Supplied data =>
────
(* ===== verification/ListTx.v ===== *)
(** * Composite list operations and their recovery (first half of [list.rs])

    Moving a task between lists takes several list operations. The kernel's log
    names the composite operation ([tx_op]); the log word names the list operation
    in progress. After a power failure the composite operation is rolled forward
    from there. *)

From S2P Require Import Prelude Arch Pmem TxCache Transaction Replay UserTx Util PList Kernel.

Section list_tx.
Context `{Arch} (time_bits : Z).

(** *** [ListTxOpLog] *)
Definition set_tx_op (o : ListTxOpCode) : prog kernel unit := modify (with_klog (set_op o)).
Definition set_block_node_ptr (p : option nid) : prog kernel unit := modify (with_klog (set_bnp p)).
Definition set_task_ptr (p : option nat) : prog kernel unit := modify (with_klog (set_tp p)).
Definition set_wait_list_ptr (p : option lid) : prog kernel unit := modify (with_klog (set_wlp p)).
Definition set_micro_op_old_len (timer : bool) (o : ListOpCode) (old_len : Z) : prog kernel unit :=
  on_lists (assign (UMicro timer (encode_micro o old_len))).
Definition clear_micro (timer : bool) : prog kernel unit := on_lists (assign (UMicro timer 0)).

(** The transmute of an unknown operation code is undefined. *)
Definition read_micro (timer : bool) : prog kernel (ListOpCode * Z) :=
  let* k := get in
  let w := if timer then timer_micro (ls k) else micro (ls k) in
  let* o := unwrap_unchecked (get_micro_op w) in
  Ret (o, get_old_len w).

Definition set_list_tx_done (t : nat) (b : bool) : prog kernel unit :=
  on_task t (modify (with_list_tx_done b)).
Definition list_transaction_done (t : nat) : prog kernel bool :=
  let* b := deref_task t in Ret (list_tx_done (utask b)).
Definition in_recovery_mode (t : nat) : prog kernel bool :=
  let* b := deref_task t in Ret (may_bypass (user_tx (user_tx_info (utask b)))).

Definition log_commit : prog kernel unit :=
  clear_micro false;;;
  let* t := current in
  set_list_tx_done t true;;;
  set_tx_op TxInvalid.
Definition log_invalidate : prog kernel unit := clear_micro false;;; set_tx_op TxInvalid.
Definition set_timer_tx_op (o : ListTxOpCode) : prog kernel unit := modify (with_timer_log (set_op o)).
Definition set_timer_node_ptr (p : option nid) : prog kernel unit := modify (with_timer_log (set_bnp p)).
Definition commit_activelist : prog kernel unit :=
  set_timer_tx_op ActiveListTxCommitted;;; clear_micro true.
Definition invalidate_activelist : prog kernel unit := set_timer_tx_op TxInvalid.
Definition timer_log_invalidate : prog kernel unit := clear_micro true;;; set_timer_tx_op TxInvalid.

(** The task of a node's value. *)
Definition node_task (n : nid) : prog kernel nat :=
  let* m := on_lists (deref n) in unwrap_unchecked (item_task (value m)).
Definition node_list (n : nid) : prog kernel (option lid) :=
  let* m := on_lists (deref n) in Ret (nlist m).

(** A transaction that has committed its list operation skips it on replay. *)
Definition bypass_list_tx (p : prog kernel unit) : prog kernel unit :=
  let* t := current in
  let* d := list_transaction_done t in
  if d then let* r := in_recovery_mode t in assert_ (negb debug_assertions || r)
  else p.

(** *** Waking the first task of a wait list *)

Definition roll_forward_pop_remove_from_waitlist (wl : lid) : prog kernel unit :=
  bypass_list_tx (
    let* l := on_lists (deref_list wl) in
    set_block_node_ptr (head l);;;
    set_tx_op WaitListPopRemoval;;;
    let* r := list_pop_front wl in
    (match r with
     | Some node =>
         let* t := node_task node in
         remove_from_delayed_list t;;;
         add_to_ready_list t
     | None => skip
     end);;;
    log_commit).

(** Finishing the insertion of a task into its ready list. *)
Definition recover_ready_insert (t : nat) (old_len : Z) : prog kernel unit :=
  let* l := ready_list_of t in
  on_lists (recover_from_failed_insert_before_cursor l (SchedNode t) old_len);;;
  set_status t Ready.

(** Finishing a pop unless the node has already left its list. *)
Definition recover_pop (node : nid) (old_len : Z) : prog kernel unit :=
  let* l := node_list node in
  match l with
  | None => skip
  | Some l => on_lists (recover_from_failed_pop_front is_active_list l node old_len)
  end.

Definition recover_and_roll_forward_of_waitlist_pop_remove : prog kernel unit :=
  let* (opcode, old_len) := read_micro false in
  let* k := get in
  let* node := unwrap_unchecked (block_node_ptr (klog k)) in
  (match opcode with
   | PopFront =>
       recover_pop node old_len;;;
       let* t := node_task node in
       remove_from_delayed_list t;;;
       add_to_ready_list t
   | OpRemove =>
       let* t := node_task node in
       on_lists (recover_from_failed_remove DelayList (SchedNode t) old_len);;;
       add_to_ready_list t
   | InsertBeforeCursor => let* t := node_task node in recover_ready_insert t old_len
   | OpInvalid => skip
   | _ => Fail Panic
   end);;;
  log_commit.

(** *** Waking a given task of an event group *)

Definition roll_forward_remove_from_unsorted_waitlist (wl : lid) (node : nid) : prog kernel unit :=
  set_block_node_ptr (Some node);;;
  set_tx_op WaitListRemoval;;;
  list_remove wl node;;;
  let* t := node_task node in
  remove_from_delayed_list t;;;
  add_to_ready_list t;;;
  log_invalidate.

Definition recover_and_roll_forward_of_unsorted_waitlist_remove : prog kernel unit :=
  let* (opcode, old_len) := read_micro false in
  let* k := get in
  let* node := unwrap_unchecked (block_node_ptr (klog k)) in
  (match opcode with
   | OpRemove =>
       let* l := node_list node in
       match l with
       | None =>
           let* t := node_task node in
           on_lists (recover_from_failed_remove DelayList (SchedNode t) old_len);;;
           add_to_ready_list t
       | Some l =>
           on_lists (recover_from_failed_remove l node old_len);;;
           let* t := node_task node in
           remove_from_delayed_list t;;;
           add_to_ready_list t
       end
   | InsertBeforeCursor => let* t := node_task node in recover_ready_insert t old_len
   | OpInvalid => skip
   | _ => Fail Panic
   end);;;
  log_invalidate.

(** *** Blocking a task on a wait list *)

Definition roll_forward_insert_into_waitlist (wl : lid) (t : nat) : prog kernel unit :=
  set_wait_list_ptr (Some wl);;;
  set_tx_op WaitListInsert;;;
  remove_from_ready_list t;;;
  sorted_list_insert wl (EventNode t);;;
  add_to_delayed_list t;;;
  log_invalidate.

Definition atomic_roll_forward_insert_into_waitlist (wl : lid) (t : nat) (wakeup_time : Z) : prog kernel unit :=
  set_wakeup_time t wakeup_time;;;
  roll_forward_insert_into_waitlist wl t.

Definition roll_forward_insert_into_unsorted_waitlist (wl : lid) (t : nat) : prog kernel unit :=
  set_wait_list_ptr (Some wl);;;
  set_tx_op UnsortedWaitListInsert;;;
  remove_from_ready_list t;;;
  unsorted_insert wl (EventNode t);;;
  add_to_delayed_list t;;;
  log_invalidate.

(** Finishing a sorted insertion. *)
Definition recover_sorted (l : lid) (node : nid) (old_len : Z) : prog kernel unit :=
  let* k := get in
  on_lists (recover_from_failed_insert_sorted (item_gt (tasks k)) l node old_len).
Definition recover_delay_insert (t : nat) (old_len : Z) : prog kernel unit :=
  recover_sorted DelayList (SchedNode t) old_len;;;
  set_status t Blocked.

Definition recover_and_roll_forward_of_waitlist_insert : prog kernel unit :=
  let* (opcode, old_len) := read_micro false in
  let* k := get in
  let* wl := unwrap_unchecked (wait_list_ptr (klog k)) in
  let* t := current in
  (match opcode with
   | OpRemove =>
       let* l := ready_list_of t in
       on_lists (recover_from_failed_remove l (SchedNode t) old_len);;;
       sorted_list_insert wl (EventNode t);;;
       add_to_delayed_list t
   | InsertSortedWaitList =>
       recover_sorted wl (EventNode t) old_len;;;
       add_to_delayed_list t
   | InsertSortedDelayList => recover_delay_insert t old_len
   | OpInvalid => skip
   | _ => Fail Panic
   end);;;
  log_invalidate.

Definition recover_and_roll_forward_of_unsorted_waitlist_insert : prog kernel unit :=
  let* (opcode, old_len) := read_micro false in
  let* k := get in
  let* wl := unwrap_unchecked (wait_list_ptr (klog k)) in
  let* t := current in
  (match opcode with
   | OpRemove =>
       let* l := ready_list_of t in
       on_lists (recover_from_failed_remove l (SchedNode t) old_len);;;
       unsorted_insert wl (EventNode t);;;
       add_to_delayed_list t
   | InsertFront =>
       on_lists (recover_from_failed_insert_front wl (EventNode t) old_len);;;
       add_to_delayed_list t
   | InsertSortedDelayList => recover_delay_insert t old_len
   | OpInvalid => skip
   | _ => Fail Panic
   end);;;
  log_invalidate.

(** *** Waking the first task of the delay list *)

(** Taking a woken task off the wait list it is in, if any. *)
Definition leave_wait_list (t : nat) : prog kernel unit :=
  let* l := node_list (EventNode t) in
  match l with Some wl => list_remove wl (EventNode t) | None => skip end.

Definition roll_forward_remove_from_delaylist : prog kernel unit :=
  set_tx_op DelayListRemoval;;;
  let* r := list_pop_front DelayList in
  let* sched_node := unwrap_unchecked r in
  let* t := node_task sched_node in
  leave_wait_list t;;;
  add_to_ready_list t;;;
  log_invalidate.

Definition recover_and_roll_forward_of_delaylist_removal : prog kernel unit :=
  let* (opcode, old_len) := read_micro false in
  let* k := get in
  let* node := unwrap_unchecked (block_node_ptr (klog k)) in
  (match opcode with
   | PopFront =>
       recover_pop node old_len;;;
       let* t := node_task node in
       leave_wait_list t;;;
       add_to_ready_list t
   | OpRemove =>
       let* t := node_task node in
       let* l := node_list (EventNode t) in
       let* wl := unwrap_unchecked l in
       on_lists (recover_from_failed_remove wl (EventNode t) old_len);;;
       add_to_ready_list t
   | InsertBeforeCursor => let* t := node_task node in recover_ready_insert t old_len
   | OpInvalid => skip
   | _ => Fail Panic
   end);;;
  log_invalidate.

(** *** Delaying the current task *)

Definition roll_forward_insert_into_delaylist : prog kernel unit :=
  bypass_list_tx (
    set_tx_op DelayListInsert;;;
    let* t := current in
    remove_from_ready_list t;;;
    add_to_delayed_list t;;;
    log_commit).

Definition recover_and_roll_forward_of_delaylist_insert : prog kernel unit :=
  let* (opcode, old_len) := read_micro false in
  let* t := current in
  (match opcode with
   | OpRemove =>
       let* l := ready_list_of t in
       on_lists (recover_from_failed_remove l (SchedNode t) old_len);;;
       add_to_delayed_list t
   | InsertSortedDelayList => recover_delay_insert t old_len
   | OpInvalid => skip
   | _ => Fail Panic
   end);;;
  log_commit.

(** *** Making a new task ready *)

Definition roll_forward_insert_into_readylist (t : nat) : prog kernel unit :=
  set_task_ptr (Some t);;;
  set_tx_op ReadyListInsert;;;
  add_to_ready_list t;;;
  log_invalidate.

Definition recover_and_roll_forward_of_readylist_insert : prog kernel unit :=
  let* (opcode, old_len) := read_micro false in
  let* k := get in
  let* t := unwrap_unchecked (task_ptr (klog k)) in
  (match opcode with
   | InsertBeforeCursor => recover_ready_insert t old_len
   | OpInvalid => skip
   | _ => Fail Panic
   end);;;
  log_commit.

(** *** The timer daemon's active list *)

Definition atomic_roll_forward_remove_reinsert_into_activelist (node : nid) : prog kernel unit :=
  set_timer_node_ptr (Some node);;;
  set_timer_tx_op ActiveListRemoveReInsert;;;
  list_remove ActiveList node;;;
  sorted_list_insert ActiveList node;;;
  commit_activelist.

(** The result [false] stands for [Err(())]: nothing had been logged yet. *)
Definition recover_and_roll_forward_of_activelist_remove_reinsert : prog kernel bool :=
  let* (opcode, old_len) := read_micro true in
  let* k := get in
  let* node := unwrap_unchecked (block_node_ptr (timer_log k)) in
  match opcode with
  | OpRemove =>
      let* l := node_list node in
      when (bool_decide (l ≠ None)) (on_lists (recover_from_failed_remove ActiveList node old_len));;;
      sorted_list_insert ActiveList node;;;
      commit_activelist;;;
      Ret true
  | InsertSortedDelayList =>
      recover_sorted ActiveList node old_len;;;
      commit_activelist;;;
      Ret true
  | OpInvalid => Ret false
  | _ => Fail Panic
  end.

Definition atomic_roll_forward_pop_reinsert_into_activelist : prog kernel unit :=
  let* l := on_lists (deref_list ActiveList) in
  set_timer_node_ptr (head l);;;
  set_timer_tx_op ActiveListPopReInsert;;;
  let* popped := list_pop_front ActiveList in
  (match popped with Some n => sorted_list_insert ActiveList n | None => skip end);;;
  commit_activelist.

Definition recover_and_roll_forward_of_activelist_pop_reinsert : prog kernel bool :=
  let* (opcode, old_len) := read_micro true in
  let* k := get in
  let* node := unwrap_unchecked (block_node_ptr (timer_log k)) in
  match opcode with
  | PopFront =>
      recover_pop node old_len;;;
      sorted_list_insert ActiveList node;;;
      commit_activelist;;;
      Ret true
  | InsertSortedDelayList =>
      recover_sorted ActiveList node old_len;;;
      commit_activelist;;;
      Ret true
  | OpInvalid => Ret false
  | _ => Fail Panic
  end.

Definition atomic_roll_forward_remove_from_activelist (node : nid) : prog kernel unit :=
  set_timer_node_ptr (Some node);;;
  set_timer_tx_op ActiveListRemove;;;
  list_remove ActiveList node;;;
  commit_activelist.

Definition recover_and_roll_forward_of_activelist_remove : prog kernel bool :=
  let* (opcode, old_len) := read_micro true in
  let* k := get in
  let* node := unwrap_unchecked (block_node_ptr (timer_log k)) in
  match opcode with
  | OpRemove =>
      on_lists (recover_from_failed_remove ActiveList node old_len);;;
      commit_activelist;;;
      Ret true
  | OpInvalid => Ret false
  | _ => Fail Panic
  end.

(** *** Switching tasks *)

Definition atomic_roll_foward_context_switch (t prev_task : nat) (readylist : lid) : prog kernel unit :=
  set_task_ptr (Some prev_task);;;
  set_micro_op_old_len false ReadyListNext 0;;;
  set_status t Running;;;
  let* st := get_status prev_task in
  when (bool_decide (st ≠ Blocked)) (set_status prev_task Ready);;;
  on_lists (plist_next readylist);;;
  modify (with_current (Some t));;;
  set_micro_op_old_len false OpInvalid 0.

Definition recover_and_roll_forward_context_switch : prog kernel unit :=
  let* k := get in
  let* opcode := unwrap_unchecked (get_micro_op (micro (ls k))) in
  match opcode with
  | ReadyListNext =>
      let* prev_task := unwrap (task_ptr (klog k)) in
      let* rdlist := ready_list_of prev_task in
      let* c := on_lists (plist_cursor rdlist) in
      let* cursor := unwrap c in
      let* ct := unwrap_unchecked (item_task cursor) in
      (if decide (ct = prev_task) then
         set_status prev_task Ready;;;
         let* n := on_lists (plist_next rdlist) in
         let* n := unwrap n in
         let* t := unwrap_unchecked (item_task n) in
         set_status t Running;;;
         modify (with_current (Some t))
       else
         set_status ct Running;;;
         modify (with_current (Some ct)));;;
      set_micro_op_old_len false OpInvalid 0
  | OpInvalid => skip
  | _ => Fail Panic
  end.
End list_tx.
────
Instructions for the task =>
Copy every line from the entries that contains the word "Finishing".

Answer area =>
(** Finishing the insertion of a task into its ready list. *)
(** Finishing a pop unless the node has already left its list. *)
(** Finishing a sorted insertion. *)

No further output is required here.